● **Exercise**: With both ends included, transcribe exactly the records below from their first line to the line that contains "Import Device.".

-------- Dataset content --------

(** C7 on [sample_host], with every feature bit switched on. *)
Lemma score_strictly_monotonic_witness :
  let score :=
    score_physical_device
      (with_features Examples.sample_host (fun _ => [true; true; true])) in
  score 7 < score 6 /\ score 6 < score 1
  /\ score 1 < score 5 /\ score 5 < score 2.
Proof.
  apply (score_strictly_monotonic_in_device_type Examples.sample_host
           (fun _ => [true; true; true]) 2 5 1 6 7);
    reflexivity.
Defined.

End ScoreClaims.

Section SelectClaims.
Import Device.

Variable host : PhysicalDeviceQueries.

Local Abbreviation score := (score_physical_device host).

Lemma at_index_snoc_old (seen : list VkPhysicalDevice) (d : VkPhysicalDevice) (j : nat) :
  (j < length seen)%nat -> at_index (seen ++ [d]) j = at_index seen j.
Proof. intros H. unfold at_index. now rewrite app_nth1. Qed.

Lemma at_index_snoc_new (seen : list VkPhysicalDevice) (d : VkPhysicalDevice) :
  at_index (seen ++ [d]) (length seen) = d.
Proof. unfold at_index. rewrite app_nth2, Nat.sub_diag by lia. reflexivity. Qed.

Lemma select_invariant_step (seen : list VkPhysicalDevice) (d : VkPhysicalDevice)
    (high_score : Z) (max_index : nat) :
  select_invariant host seen high_score max_index ->
  if score d >? high_score
  then select_invariant host (seen ++ [d]) (score d) (length seen)
  else select_invariant host (seen ++ [d]) high_score max_index.
Proof.
  intros Inv. destruct (score d >? high_score) eqn:E.
  - apply Z.gtb_lt in E. right.
    assert (L : length (seen ++ [d]) = S (length seen))
      by (rewrite length_app; simpl; lia).
    rewrite L.
    assert (Hold : forall j, (j < length seen)%nat ->
                     score (at_index seen j) <= high_score).
    { destruct Inv as [[Hh Hall] | [_ [_ [_ [Hle _]]]]].
      - intros j Hj. rewrite Hh. apply Hall. apply nth_In. exact Hj.
      - exact Hle. }
    assert (Hhs : -1 <= high_score) by (destruct Inv as [[? _] | [? _]]; lia).
    split; [lia |]. split; [lia |]. split; [now rewrite at_index_snoc_new |].
    split.
    + intros j Hj. destruct (Nat.eq_dec j (length seen)) as [-> | Hne].
      * rewrite at_index_snoc_new. lia.
      * rewrite at_index_snoc_old by lia. specialize (Hold j). lia.
    + intros j Hj. rewrite at_index_snoc_old by lia. specialize (Hold j). lia.
  - assert (E' : score d <= high_score).
    { destruct (Z.gtb_spec (score d) high_score); [discriminate | lia]. }
    destruct Inv as [[Hh Hall] | [H0 [Hmi [Hsc [Hle Hlt]]]]].
    + left. split; [assumption |]. intros x Hx.
      apply in_app_or in Hx. destruct Hx as [Hx | [<- | []]]; [auto | lia].
    + right.
      assert (L : length (seen ++ [d]) = S (length seen))
        by (rewrite length_app; simpl; lia).
      rewrite L.
      split; [assumption |]. split; [lia |].
      split; [now rewrite at_index_snoc_old |]. split.
      * intros j Hj. destruct (Nat.eq_dec j (length seen)) as [-> | Hne].
        -- now rewrite at_index_snoc_new.
        -- rewrite at_index_snoc_old by lia. apply Hle. lia.
      * intros j Hj. rewrite at_index_snoc_old by lia. now apply Hlt.
Qed.

Lemma select_loop_invariant (rest : list VkPhysicalDevice) :
  forall (seen : list VkPhysicalDevice) (high_score : Z) (max_index : nat),
    select_invariant host seen high_score max_index ->
    select_invariant host (seen ++ rest)
      (fst (select_loop host rest (length seen) high_score max_index))
      (snd (select_loop host rest (length seen) high_score max_index)).
Proof.
  induction rest as [| d rest IH]; intros seen high_score max_index Inv.
  - simpl. now rewrite app_nil_r.
  - simpl. pose proof (select_invariant_step seen d high_score max_index Inv) as St.
    replace (seen ++ d :: rest) with ((seen ++ [d]) ++ rest)
      by (rewrite <- app_assoc; reflexivity).
    replace (S (length seen)) with (length (seen ++ [d]))
      by (rewrite length_app; simpl; lia).
    destruct (score d >? high_score).
    + specialize (IH (seen ++ [d]) (score d) (length seen) St).
      rewrite length_app in *. simpl in *.
      replace (length seen + 1)%nat with (S (length seen)) in * by lia.
      exact IH.
    + apply IH. exact St.
Qed.

Lemma select_loop_final (aDevices : list VkPhysicalDevice) :
  select_invariant host aDevices
    (fst (select_loop host aDevices 0 (-1) 0))
    (snd (select_loop host aDevices 0 (-1) 0)).
Proof.
  apply (select_loop_invariant aDevices [] (-1) 0%nat).
  left. split; [reflexivity |]. intros d [].
Qed.

(** C2: if no device of the list is eligible (the empty list included)
    the null handle is returned; otherwise the device returned is an
    eligible one whose score is maximal in the list, and it sits before
    every other device reaching that score. *)
Theorem select_physical_device_first_best :
  forall aDevices : list VkPhysicalDevice,
    ((forall d, In d aDevices -> score d < 0) ->
       select_physical_device host aDevices = VK_NULL_HANDLE)
    /\ ((exists d, In d aDevices /\ 0 <= score d) ->
        exists i,
          (i < length aDevices)%nat
          /\ select_physical_device host aDevices = at_index aDevices i
          /\ 0 <= score (at_index aDevices i)
          /\ (forall j, (j < length aDevices)%nat ->
                 score (at_index aDevices j) <= score (at_index aDevices i))
          /\ (forall j, (j < i)%nat ->
                 score (at_index aDevices j) < score (at_index aDevices i))).
Proof.
  intros aDevices. pose proof (select_loop_final aDevices) as Inv.
  unfold select_physical_device.
  destruct (select_loop host aDevices 0 (-1) 0) as [high_score max_index].
  simpl in Inv. split.
  - intros Hnone.
    destruct Inv as [[Hh _] | [H0 [Hmi [Hsc _]]]].
    + subst high_score. reflexivity.
    + exfalso. specialize (Hnone (at_index aDevices max_index)).
      assert (In (at_index aDevices max_index) aDevices)
        by (apply nth_In; exact Hmi).
      specialize (Hnone H). lia.
  - intros [d [Hd Hs]].
    destruct Inv as [[Hh Hall] | [H0 [Hmi [Hsc [Hle Hlt]]]]].
    + exfalso. specialize (Hall d Hd). lia.
    + exists max_index.
      assert (G : (high_score >=? 0) = true) by (apply Z.geb_le; lia).
      rewrite G, Hsc. repeat split; assumption.
Qed.

End SelectClaims.

(** C2 on concrete lists: without an eligible device the result is the
    null handle; devices 2 and 4 tie at 4000 and the earlier one wins. *)
Lemma select_physical_device_first_best_witness :
  Device.select_physical_device Examples.sample_host [3; 9] = VK_NULL_HANDLE
  /\ exists i,
       (i < 5)%nat
       /\ Device.select_physical_device Examples.sample_host [9; 1; 2; 4; 3]
          = Device.at_index [9; 1; 2; 4; 3] i
       /\ 0 <= Device.score_physical_device Examples.sample_host
                 (Device.at_index [9; 1; 2; 4; 3] i)
       /\ (forall j, (j < 5)%nat ->
              Device.score_physical_device Examples.sample_host
                (Device.at_index [9; 1; 2; 4; 3] j)
              <= Device.score_physical_device Examples.sample_host
                   (Device.at_index [9; 1; 2; 4; 3] i))
       /\ (forall j, (j < i)%nat ->
              Device.score_physical_device Examples.sample_host
                (Device.at_index [9; 1; 2; 4; 3] j)
              < Device.score_physical_device Examples.sample_host
                  (Device.at_index [9; 1; 2; 4; 3] i)).
Proof.
  split.
  - apply (proj1 (select_physical_device_first_best Examples.sample_host [3; 9])).
    intros d [<- | [<- | []]]; vm_compute; reflexivity.
  - apply (proj2 (select_physical_device_first_best Examples.sample_host
                    [9; 1; 2; 4; 3])).
    exists 2. split; [simpl; tauto | vm_compute; discriminate].
Defined.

--------

● **Exercise answer**:
(** C7 on [sample_host], with every feature bit switched on. *)
Lemma score_strictly_monotonic_witness :
  let score :=
    score_physical_device
      (with_features Examples.sample_host (fun _ => [true; true; true])) in
  score 7 < score 6 /\ score 6 < score 1
  /\ score 1 < score 5 /\ score 5 < score 2.
Proof.
  apply (score_strictly_monotonic_in_device_type Examples.sample_host
           (fun _ => [true; true; true]) 2 5 1 6 7);
    reflexivity.
Defined.

End ScoreClaims.

Section SelectClaims.
Import Device.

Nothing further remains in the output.